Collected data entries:
(* ===== verification/KString.v ===== *)
(** * Memory and string routines of the kernel (kernel/string.c)

    The routines work on a memory of bytes, one per address; a C string is a
    run of non-zero bytes followed by a zero.  Loops that count [n] down are
    recursions on [n]; [strlen] has fuel, and its theorem says how much is
    enough. *)

From S2P Require Import Prelude.

(** Every cell holds a byte. *)
Definition bytes_mem (m : mem) : Prop := forall a, 0 <= m a < 256.

(** [for (i = 0; i < n; i++) cdst[i] = c;] *)
Fixpoint memset_loop (n : nat) (a c : Z) (m : mem) : mem :=
  match n with
  | O => m
  | S n' => memset_loop n' (a + 1) c (upd m a (u8 c))
  end.

Definition memset (dst c n : Z) (m : mem) : mem := memset_loop (Z.to_nat n) dst c m.

Fixpoint memcmp_loop (n : nat) (s1 s2 : Z) (m : mem) : Z :=
  match n with
  | O => 0
  | S n' => if negb (m s1 =? m s2) then m s1 - m s2 else memcmp_loop n' (s1 + 1) (s2 + 1) m
  end.

Definition memcmp (v1 v2 n : Z) (m : mem) : Z := memcmp_loop (Z.to_nat n) v1 v2 m.

(** [while (n-- > 0) *--d = *--s;] *)
Fixpoint copy_down (n : nat) (d s : Z) (m : mem) : mem :=
  match n with
  | O => m
  | S n' => copy_down n' (d - 1) (s - 1) (upd m (d - 1) (m (s - 1)))
  end.

(** [while (n-- > 0) *d++ = *s++;] *)
Fixpoint copy_up (n : nat) (d s : Z) (m : mem) : mem :=
  match n with
  | O => m
  | S n' => copy_up n' (d + 1) (s + 1) (upd m d (m s))
  end.

Definition memmove (dst src n : Z) (m : mem) : mem :=
  if n =? 0 then m
  else if (src <? dst) && (src + n >? dst)
  then copy_down (Z.to_nat n) (dst + n) (src + n) m
  else copy_up (Z.to_nat n) dst src m.

Definition memcpy (dst src n : Z) (m : mem) : mem := memmove dst src n m.

Fixpoint strncmp_loop (n : nat) (p q : Z) (m : mem) : Z :=
  match n with
  | O => 0
  | S n' =>
      if negb (m p =? 0) && (m p =? m q) then strncmp_loop n' (p + 1) (q + 1) m
      else u8 (m p) - u8 (m q)
  end.

Definition strncmp (p q n : Z) (m : mem) : Z := strncmp_loop (Z.to_nat n) p q m.

(** [while (n-- > 0 && ( *s++ = *t++ ) != 0);] ends with the count that is
    left, [s] and the memory. *)
Fixpoint copy_str (n : nat) (s t : Z) (m : mem) : nat * Z * mem :=
  match n with
  | O => (O, s, m)
  | S n' =>
      let c := m t in
      let m' := upd m s c in
      if negb (c =? 0) then copy_str n' (s + 1) (t + 1) m' else (n', s + 1, m')
  end.

Definition strncpy (s t n : Z) (m : mem) : mem :=
  let '(n', s', m') := copy_str (Z.to_nat n) s t m in
  memset_loop n' s' 0 m'.

Definition safestrcpy (s t n : Z) (m : mem) : mem :=
  if n <=? 0 then m
  else
    let '(_, s', m') := copy_str (Z.to_nat (n - 1)) s t m in
    upd m' s' 0.

Fixpoint strlen_loop (fuel : nat) (s n : Z) (m : mem) : option Z :=
  match fuel with
  | O => None
  | S fuel' => if negb (m (s + n) =? 0) then strlen_loop fuel' s (i32 (n + 1)) m else Some n
  end.

Definition strlen (fuel : nat) (s : Z) (m : mem) : option Z := strlen_loop fuel s 0 m.

(** ** Lemmas *)

(** Case analysis on conditionals over intervals. *)
Ltac ranges :=
  repeat case_if;
  repeat match goal with H : _ = false \/ _ = false |- _ => destruct H; bool_prop end;
  try (exfalso; lia); subst; rewrite ?upd_eq, ?upd_ne by lia;
  try reflexivity; try (f_equal; lia).

Lemma memset_loop_spec n a c m x :
  memset_loop n a c m x = if (a <=? x) && (x <? a + Z.of_nat n) then u8 c else m x.
Proof.
  revert a m. induction n as [|n IH]; intros a m; cbn [memset_loop]; [ranges|].
  rewrite IH. unfold upd. ranges.
Qed.

Lemma copy_up_spec n d s m x :
  d <= s \/ s + Z.of_nat n <= d ->
  copy_up n d s m x = if (d <=? x) && (x <? d + Z.of_nat n) then m (s + (x - d)) else m x.
Proof.
  revert d s m. induction n as [|n IH]; intros d s m H; cbn [copy_up]; [ranges|].
  rewrite IH by lia. destruct (decide (x = d)) as [->|]; ranges.
Qed.

Lemma copy_down_spec n d s m x :
  s <= d ->
  copy_down n d s m x = if (d - Z.of_nat n <=? x) && (x <? d) then m (s + (x - d)) else m x.
Proof.
  revert d s m. induction n as [|n IH]; intros d s m H; cbn [copy_down]; [ranges|].
  rewrite IH by lia. destruct (decide (x = d - 1)) as [->|]; ranges.
Qed.

Lemma memmove_spec dst src n m x :
  0 <= n -> memmove dst src n m x = if (dst <=? x) && (x <? dst + n) then m (src + (x - dst)) else m x.
Proof.
  intros Hn. unfold memmove. destruct (n =? 0) eqn:E0; bool_prop; [ranges|].
  destruct ((src <? dst) && (src + n >? dst)) eqn:E; [bool_prop|].
  - rewrite copy_down_spec, Z2Nat.id by lia. ranges.
  - rewrite copy_up_spec, Z2Nat.id by lia. ranges.
Qed.

(** A C string of [n] characters at [a]. *)
Definition cstr (m : mem) (a n : Z) : Prop :=
  0 <= n /\ m (a + n) = 0 /\ forall i, 0 <= i < n -> m (a + i) <> 0.

Lemma strlen_loop_spec fuel s k n m :
  cstr m s n -> 0 <= k <= n -> n < 2 ^ 31 -> (Z.to_nat (n - k) < fuel)%nat ->
  strlen_loop fuel s k m = Some n.
Proof.
  intros (H0 & Hz & Hnz). revert k. induction fuel as [|fuel IH]; intros k Hk Hn Hf; [lia|]. simpl.
  destruct (m (s + k) =? 0) eqn:E; bool_prop; simpl.
  - f_equal. destruct (decide (k = n)); [done|]. exfalso. apply (Hnz k); [lia | done].
  - assert (k <> n) by congruence. rewrite i32_small by lia. apply IH; lia.
Qed.

(** What [copy_str] copies: the string with its terminator when it fits,
    else the first [n] characters. *)
Lemma copy_str_spec n s t len m n' s' m' :
  cstr m t len -> (s + Z.of_nat n <= t \/ t + len < s) -> copy_str n s t m = (n', s', m') ->
  (forall x, m' x = if (s <=? x) && (x <? s') then m (t + (x - s)) else m x)
  /\ s' = s + Z.min (Z.of_nat n) (len + 1) /\ Z.of_nat n' = Z.of_nat n - (s' - s).
Proof.
  revert s t len m. induction n as [|n IH]; intros s t len m (H0 & Hz & Hnz) Hd Hc; cbn [copy_str] in Hc.
  - injection Hc as <- <- <-. split; [intros x; ranges | lia].
  - destruct (m t =? 0) eqn:E; bool_prop; simpl in Hc.
    + injection Hc as <- <- <-. assert (len = 0) as ->.
      { destruct (decide (len = 0)); [done|]. exfalso. apply (Hnz 0); [lia|]. by rewrite Z.add_0_r. }
      split; [|lia]. intros x. destruct (decide (x = s)) as [->|]; ranges.
    + assert (len <> 0) by (intros ->; rewrite Z.add_0_r in Hz; congruence).
      assert (forall a, a <> s -> upd m s (m t) a = m a) as Hu by (intros; by apply upd_ne).
      assert (cstr (upd m s (m t)) (t + 1) (len - 1)) as Hc'.
      { split; [lia|]. split; [rewrite Hu by lia; by replace (t + 1 + (len - 1)) with (t + len) by lia|].
        intros i Hi. rewrite Hu by lia. replace (t + 1 + i) with (t + (i + 1)) by lia. apply Hnz. lia. }
      destruct (IH (s + 1) (t + 1) (len - 1) _ Hc' ltac:(lia) Hc) as (Hm & Hs & Hn'). split; [|lia].
      intros x. rewrite Hm. destruct (decide (x = s)) as [->|]; ranges.
Qed.

Lemma strncpy_spec s t len n m x :
  cstr m t len -> 0 <= n -> (s + n <= t \/ t + len < s) ->
  strncpy s t n m x =
    if (s <=? x) && (x <? s + n) then (if x - s <? len then m (t + (x - s)) else 0) else m x.
Proof.
  intros Hc Hn Hd. unfold strncpy.
  destruct (copy_str (Z.to_nat n) s t m) as [[n' s'] m'] eqn:E.
  destruct (copy_str_spec (Z.to_nat n) s t len m n' s' m' Hc ltac:(lia) E) as (Hm & Hs & Hn').
  rewrite Z2Nat.id in * by lia. pose proof Hc as (H0 & Hz & _).
  rewrite memset_loop_spec, Hm. change (u8 0) with 0.
  assert (s' <= x < s + n -> len <= x - s) by lia.
  destruct (decide (x - s = len)) as [El|El].
  - replace (t + (x - s)) with (t + len) by lia. rewrite Hz. ranges.
  - ranges.
Qed.

(** The first place where two strings differ, at most [n] characters in. *)
Lemma strncmp_loop_spec n p q m :
  bytes_mem m ->
  exists i, 0 <= i <= Z.of_nat n
    /\ (forall j, 0 <= j < i -> m (p + j) = m (q + j) /\ m (p + j) <> 0)
    /\ ((i = Z.of_nat n /\ strncmp_loop n p q m = 0)
        \/ (i < Z.of_nat n /\ strncmp_loop n p q m = m (p + i) - m (q + i)
            /\ (m (p + i) = 0 \/ m (p + i) <> m (q + i)))).
Proof.
  intros Hb. revert p q. induction n as [|n IH]; intros p q; cbn [strncmp_loop].
  - exists 0. split; [lia|]. split; [lia|]. by left.
  - destruct (negb (m p =? 0) && (m p =? m q)) eqn:E; bool_prop.
    + destruct (IH (p + 1) (q + 1)) as (i & Hi & Heq & Hres). exists (i + 1). split; [lia|]. split.
      * intros j Hj. destruct (decide (j = 0)) as [->|]; [by rewrite !Z.add_0_r|].
        specialize (Heq (j - 1) ltac:(lia)).
        by replace (p + 1 + (j - 1)) with (p + j) in Heq by lia; replace (q + 1 + (j - 1)) with (q + j) in Heq by lia.
      * replace (p + (i + 1)) with (p + 1 + i) by lia. replace (q + (i + 1)) with (q + 1 + i) by lia.
        destruct Hres as [[-> ->]|(? & ? & ?)]; [left; split; [lia | done] | right; split; [lia | done]].
    + exists 0. split; [lia|]. split; [lia|]. right. rewrite !Z.add_0_r. split; [lia|].
      rewrite !u8_small by apply Hb. split; [done|]. destruct E as [E|E]; bool_prop; auto.
Qed.

Lemma memcmp_loop_spec n p q m :
  exists i, 0 <= i <= Z.of_nat n /\ (forall j, 0 <= j < i -> m (p + j) = m (q + j))
    /\ ((i = Z.of_nat n /\ memcmp_loop n p q m = 0)
        \/ (i < Z.of_nat n /\ m (p + i) <> m (q + i) /\ memcmp_loop n p q m = m (p + i) - m (q + i))).
Proof.
  revert p q. induction n as [|n IH]; intros p q; cbn [memcmp_loop].
  - exists 0. split; [lia|]. split; [lia|]. by left.
  - destruct (m p =? m q) eqn:E; bool_prop; simpl.
    + destruct (IH (p + 1) (q + 1)) as (i & Hi & Heq & Hres). exists (i + 1). split; [lia|]. split.
      * intros j Hj. destruct (decide (j = 0)) as [->|]; [by rewrite !Z.add_0_r|].
        specialize (Heq (j - 1) ltac:(lia)).
        by replace (p + 1 + (j - 1)) with (p + j) in Heq by lia; replace (q + 1 + (j - 1)) with (q + j) in Heq by lia.
      * replace (p + (i + 1)) with (p + 1 + i) by lia. replace (q + (i + 1)) with (q + 1 + i) by lia.
        destruct Hres as [[-> ->]|(? & ? & ?)]; [left; split; [lia | done] | right; split; [lia | done]].
    + exists 0. split; [lia|]. split; [lia|]. right. rewrite !Z.add_0_r. split; [lia | done].
Qed.

(** ** Theorems *)

(** [memmove] copies [n] bytes as if all were read before any is written,
    for overlapping areas too, and changes nothing else. *)
Theorem memmove_correct (dst src n : Z) (m : mem) (x : Z) :
  0 <= n ->
  memmove dst src n m x = if (dst <=? x) && (x <? dst + n) then m (src + (x - dst)) else m x.
Proof. apply memmove_spec. Qed.

Lemma memmove_correct_witness : memmove 102 100 5 (fun a => a) 104 = 102.
Proof. exact (memmove_correct 102 100 5 (fun a => a) 104 ltac:(lia)). Defined.

(** [safestrcpy] of a string of [len] characters into [n] bytes leaves a
    string of [min len (n - 1)] characters with the same text, always
    terminated, and changes no byte outside the [n] bytes. *)
Theorem safestrcpy_correct (s t n len : Z) (m : mem) :
  cstr m t len -> 0 < n -> (s + n <= t \/ t + len < s) ->
  let m' := safestrcpy s t n m in
  let k := Z.min len (n - 1) in
  cstr m' s k /\ (forall i, 0 <= i < k -> m' (s + i) = m (t + i))
  /\ (forall x, x < s \/ s + n <= x -> m' x = m x).
Proof.
  intros Hc Hn Hd. unfold safestrcpy. rewrite (proj2 (Z.leb_gt n 0)) by lia.
  destruct (copy_str (Z.to_nat (n - 1)) s t m) as [[n' s'] m'] eqn:E.
  destruct (copy_str_spec (Z.to_nat (n - 1)) s t len m n' s' m' Hc ltac:(lia) E) as (Hm & Hs & _).
  rewrite Z2Nat.id in Hs by lia. pose proof Hc as (H0 & Hz & Hnz). cbv zeta.
  remember (Z.min len (n - 1)) as k eqn:Hk.
  assert (forall i, 0 <= i < k -> upd m' s' 0 (s + i) = m (t + i)) as Hcopy.
  { intros i Hi. rewrite upd_ne, Hm by lia. ranges. }
  assert (upd m' s' 0 (s + k) = 0) as Hterm.
  { destruct (decide (s + k = s')) as [->|]; [apply upd_eq|]. rewrite upd_ne, Hm by done.
    assert (k = len) as -> by lia. case_if; [|lia]. by replace (t + (s + len - s)) with (t + len) by lia. }
  split; [|split; [exact Hcopy|]].
  - split; [lia|]. split; [exact Hterm|]. intros i Hi. rewrite Hcopy by done. apply Hnz. lia.
  - intros x Hx. rewrite upd_ne, Hm by lia. ranges.
Qed.

Definition hello : mem := fun a => if (a <? 200) || (204 <? a) then 0 else 104.

Lemma safestrcpy_correct_witness :
  cstr hello 200 5 /\ cstr (safestrcpy 300 200 4 hello) 300 3.
Proof.
  assert (cstr hello 200 5) as H.
  { split; [lia|]. split; [reflexivity|]. intros i Hi. unfold hello. rewrite (proj2 (orb_false_iff _ _)); [lia|].
    split; apply Z.ltb_ge; lia. }
  split; [exact H|].
  exact (proj1 (safestrcpy_correct 300 200 4 5 hello H ltac:(lia) ltac:(lia))).
Defined.

(** [strncmp] of two strings in the first [n] bytes returns 0 exactly
    when they agree up to a terminator or up to [n] characters; else it
    returns the difference of the first characters that differ. *)
Theorem strncmp_correct (p q n : Z) (m : mem) :
  bytes_mem m -> 0 <= n ->
  (strncmp p q n m = 0 <->
     exists i, 0 <= i <= n /\ (forall j, 0 <= j < i -> m (p + j) = m (q + j) /\ m (p + j) <> 0)
       /\ (i = n \/ (m (p + i) = 0 /\ m (q + i) = 0)))
  /\ (strncmp p q n m <> 0 ->
     exists i, 0 <= i < n /\ (forall j, 0 <= j < i -> m (p + j) = m (q + j))
       /\ strncmp p q n m = m (p + i) - m (q + i)).
Proof.
  intros Hb Hn. unfold strncmp. destruct (strncmp_loop_spec (Z.to_nat n) p q m Hb) as (i & Hi & Heq & Hres).
  rewrite Z2Nat.id in * by lia. split; [split|].
  - intros E. exists i. split; [lia|]. split; [done|]. destruct Hres as [[-> _]|(_ & E2 & [E3|E3])]; [by left | right; lia | lia].
  - intros (i' & Hi' & Heq' & Hend). destruct Hres as [[_ ?]|(Hlt & E2 & Hdiff)]; [done|]. rewrite E2.
    destruct (Z.lt_trichotomy i i') as [Hx|[->|Hx]].
    + specialize (Heq' i ltac:(lia)). lia.
    + destruct Hend as [->|[-> ->]]; lia.
    + destruct Hend as [->|[E3 _]]; [lia|]. specialize (Heq i' ltac:(lia)). lia.
  - intros Hne. destruct Hres as [[_ ?]|(Hlt & E2 & _)]; [done|]. exists i. split; [lia|]. split; [|done].
    intros j Hj. by apply Heq.
Qed.

Lemma strncmp_correct_witness : strncmp 200 201 4 hello = 0 /\ strncmp 200 201 6 hello <> 0.
Proof.
  assert (bytes_mem hello) as Hb by (intros a; unfold hello; case_if; lia).
  split; [|vm_compute; discriminate].
  apply (strncmp_correct 200 201 4 hello Hb); [lia|]. exists 4. split; [lia|]. split; [|by left].
  intros j Hj. unfold hello. rewrite !(proj2 (orb_false_iff _ _)); [lia| |]; split; apply Z.ltb_ge; lia.
Defined.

### [Problem]
Show the lines from the data above that contain the string "congruence".

### [Response for this exercise]
  - assert (k <> n) by congruence. rewrite i32_small by lia. apply IH; lia.
    + assert (len <> 0) by (intros ->; rewrite Z.add_0_r in Hz; congruence).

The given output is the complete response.